── Data to use ──
(** A call for a key is made only when a timer of that key fires on its
    record. *)
Lemma step_callsOf a w k :
  callsOf k (step a w) = callsOf k w ∨ is_Some (debounceInfo w !! k).
Proof.
  destruct a as [op fwd o|t| |sub ev|[k0 g o]]; simpl.
  - left. destruct (noKey (debounceKey op)) eqn:Hno.
    { rewrite execute_noKey by done. rewrite callsOf_app.
      rewrite decide_False by (by unfold isCallOf). by rewrite app_nil_r. }
    apply noKey_false in Hno as (key & Hkey & Hne).
    rewrite (execute_keyed _ _ _ _ key) by done. by case_decide.
  - unfold fire. destruct (timers w !! t) as [tm|]; [|by left].
    destruct (flush_cases (t_key tm) (set_timers (delete t) w))
      as [[-> _]|[[-> _]|(dbi & op & fwd & Hdbi & _ & _ & ->)]]; try by left.
    unfold flushed.
    change (callsOf k (set_debounceInfo ?f (set_calls ?h (set_timers ?d w))))
      with (callsOf k (set_calls h w)).
    rewrite callsOf_app. case_decide as Hc; [|left; by rewrite app_nil_r].
    right. unfold isCallOf in Hc. simpl in Hc, Hdbi. injection Hc as <-. eauto.
  - by left.
  - left. unfold emit. destruct (calls w !! sub) as [[cop cfwd [h|]]|]; try done.
    case_decide; [done|].
    destruct ev; [done| |];
      (unfold callsOf;
       match goal with |- context [cleanup ?a ?b ?x] =>
         by destruct (cleanup_rest a b x) as (_ & _ & _ & -> & _) end).
  - left. unfold cancel, callsOf. simpl.
    by destruct (unsubscribe_rest k0 g o w) as (_ & _ & _ & -> & _).
Qed.

Lemma reachable_ownKeysOnly delay w : reachable delay w → ownKeysOnly w.
Proof.
  intros Hr k Hin.
  assert (debounceInfo w !! k = None ∧ callsOf k w = []) as [Hnone Hcalls].
  { induction Hr as [|a w Hr [IHn IHc]]; [done|]. split.
    - destruct (debounceInfo (step a w) !! k) as [dbi|] eqn:Hs; [|done].
      destruct (step_creates a w k) as [Hk|Hk]; [by rewrite Hs| |done].
      rewrite IHn in Hk. by destruct Hk.
    - destruct (step_callsOf a w k) as [->|Hk]; [done|].
      rewrite IHn in Hk. by destruct Hk. }
  split_and!; try done.
  apply map_empty. intros t. destruct (timersOf k w !! t) as [tm|] eqn:Ht; [|done].
  apply timersOf_lookup in Ht as [Ht <-].
  destruct (inv_timers _ (reachable_Inv _ _ Hr) _ _ Ht) as (dbi & Hdbi & _).
  congruence.
Qed.

(** X17. A key that is the name of a member every object inherits
    (["constructor"], ["toString"], ["__proto__"], ...) is never debounced.
    In every reachable world nothing is filed under it, no record, no
    timer and no call; [enqueueRequest] throws for it, so that subscribing
    yields no handle; and a request with that key leaves the link and the
    host exactly as they were: it is never forwarded. *)
Theorem X17_inherited_key_is_never_served delay k w :
  reachable delay w →
  inherited k →
  (debounceInfo w !! k = None ∧ timersOf k w = ∅ ∧ callsOf k w = []) ∧
  ∀ override operation forward observer,
    enqueueRequest k override operation forward observer w = Throw TypeError ∧
    subscribe k override operation forward observer w = Throw TypeError ∧
    (debounceKey operation = Some k →
     execute operation forward observer w = w).
Proof.
  intros Hr Hin. pose proof (reachable_ownKeysOnly _ _ Hr k Hin) as Hown.
  split; [done|]. destruct Hown as (Hnone & _ & _).
  intros override operation forward observer.
  assert (findsInherited k w) as Hfound by done.
  assert (enqueueRequest k override operation forward observer w = Throw TypeError)
    as He by (by apply enqueueRequest_throws).
  split_and!; try done.
  - unfold subscribe. by rewrite He.
  - intros Hk. rewrite (execute_keyed _ _ _ _ k); [by rewrite decide_True|done|].
    intros ->. revert Hin. apply (proj1 (bool_decide_eq_false _)). vm_compute. reflexivity.
Qed.
(** * Therapy-analytics dashboard: the filtering and aggregation pipeline

    A shallow embedding of the pure core of [src/app/page.tsx] (the
    [useMemo] bodies [filteredData], [stats], [cumulativeGraphData],
    [programBreakdown], [targetDrillDown], the search lists and option
    lists, and the handlers [toggleFilter] and [handleCardClick]) over the
    data model of [src/lib/mockData.ts], and of the generators of that
    file.

    Modelling conventions.
    - A JS [Date] is its time value, an integer number of milliseconds.
    - Trial counts ([correct], [incorrect]) are natural numbers, as the
      generator produces them; sums of counts are exact.
    - Mastery percentages and the mastery bounds are finite numbers, taken
      as exact rationals.
    - A quotient of two counts is a [JsNumber]: a finite rational, an
      infinity or NaN.  Division by zero follows IEEE 754; the rounding of
      finite binary64 results is not modelled.
    - [Math.random] is an oracle indexed by the number of calls made so
      far.
    - Arrays are lists; an object used as a dictionary is an association
      list in insertion order, which is the order [Object.values] uses for
      keys that are neither array indices nor names inherited from
      [Object.prototype] (month labels and the generated ids, such as
      [p3] and [p3-t2], are of that kind). *)

From Stdlib Require Import List String Ascii Bool ZArith NArith QArith Lia.
From Stdlib Require Import Sorted Permutation DecimalString Qround.
From Stdlib Require DecimalPos DecimalN.
Import ListNotations.

Local Open Scope string_scope.
Local Open Scope list_scope.

(* ================================================================== *)
(** ** Data model ([src/lib/mockData.ts]) *)

Inductive Status := Active | Inactive | Discharged.

Module Client.
Record t := mk {
  id : string;
  name : string;
  age : N;
  diagnosisDate : Z;
  therapist : string;
  status : Status
}.
End Client.

Module Program.
Record t := mk {
  id : string;
  name : string;
  category : string;
  targetCount : N
}.
End Program.

Module Target.
Record t := mk {
  id : string;
  programId : string;
  name : string;
  mastery : Q;
  trials : N;
  successRate : Q
}.
End Target.

Module DataPoint.
Record t := mk {
  date : Z;
  clientId : string;
  programId : string;
  targetId : string;
  correct : N;
  incorrect : N;
  sessionDuration : N
}.
End DataPoint.

(** The four collections exported by the data module. *)
Record Data := {
  clients : list Client.t;
  allPrograms : list Program.t;
  allTargets : list Target.t;
  dataPoints : list DataPoint.t
}.

(** [interface Filters] of the page. *)
Record Interval := { start : Z; end_ : Z }.

Record Filters := {
  clientIds : list string;
  programIds : list string;
  categories : list string;
  therapists : list string;
  dateRange : Interval;
  targetIds : list string;
  minMastery : Q;
  maxMastery : Q
}.

(* ================================================================== *)
(** ** JavaScript primitives used by the page *)

(** [arr.includes(x)] on an array of strings. *)
Definition includes (arr : list string) (x : string) : bool :=
  existsb (String.eqb x) arr.

(** Truthiness of [arr.length]. *)
Definition has_length {A} (arr : list A) : bool :=
  match arr with [] => false | _ :: _ => true end.

(** [a < b] on finite numbers. *)
Definition js_lt (a b : Q) : bool := negb (Qle_bool b a).

(** Modelled from the spec: [isWithinInterval] belongs to the date
    library, which is not part of the sources; section 4.1 gives it as
    membership in [[start, end]], inclusive at both ends. *)
Definition isWithinInterval (d : Z) (i : Interval) : bool :=
  ((start i <=? d) && (d <=? end_ i))%Z.

(** [allTargets.find(t => t.id === id)] and its two siblings. *)
Definition find_target (db : Data) (id : string) : option Target.t :=
  find (fun t => Target.id t =? id) (allTargets db).

Definition find_program (db : Data) (id : string) : option Program.t :=
  find (fun p => Program.id p =? id) (allPrograms db).

Definition find_client (db : Data) (id : string) : option Client.t :=
  find (fun c => Client.id c =? id) (clients db).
───
> _What you need to do_: Given the data above, transcribe exactly the lines from the one containing "intros override operation forward observer." down to the one containing "infinity or NaN.", and no others.

> _Written reply_:
  intros override operation forward observer.
  assert (findsInherited k w) as Hfound by done.
  assert (enqueueRequest k override operation forward observer w = Throw TypeError)
    as He by (by apply enqueueRequest_throws).
  split_and!; try done.
  - unfold subscribe. by rewrite He.
  - intros Hk. rewrite (execute_keyed _ _ _ _ k); [by rewrite decide_True|done|].
    intros ->. revert Hin. apply (proj1 (bool_decide_eq_false _)). vm_compute. reflexivity.
Qed.
(** * Therapy-analytics dashboard: the filtering and aggregation pipeline

    A shallow embedding of the pure core of [src/app/page.tsx] (the
    [useMemo] bodies [filteredData], [stats], [cumulativeGraphData],
    [programBreakdown], [targetDrillDown], the search lists and option
    lists, and the handlers [toggleFilter] and [handleCardClick]) over the
    data model of [src/lib/mockData.ts], and of the generators of that
    file.

    Modelling conventions.
    - A JS [Date] is its time value, an integer number of milliseconds.
    - Trial counts ([correct], [incorrect]) are natural numbers, as the
      generator produces them; sums of counts are exact.
    - Mastery percentages and the mastery bounds are finite numbers, taken
      as exact rationals.
    - A quotient of two counts is a [JsNumber]: a finite rational, an
      infinity or NaN.  Division by zero follows IEEE 754; the rounding of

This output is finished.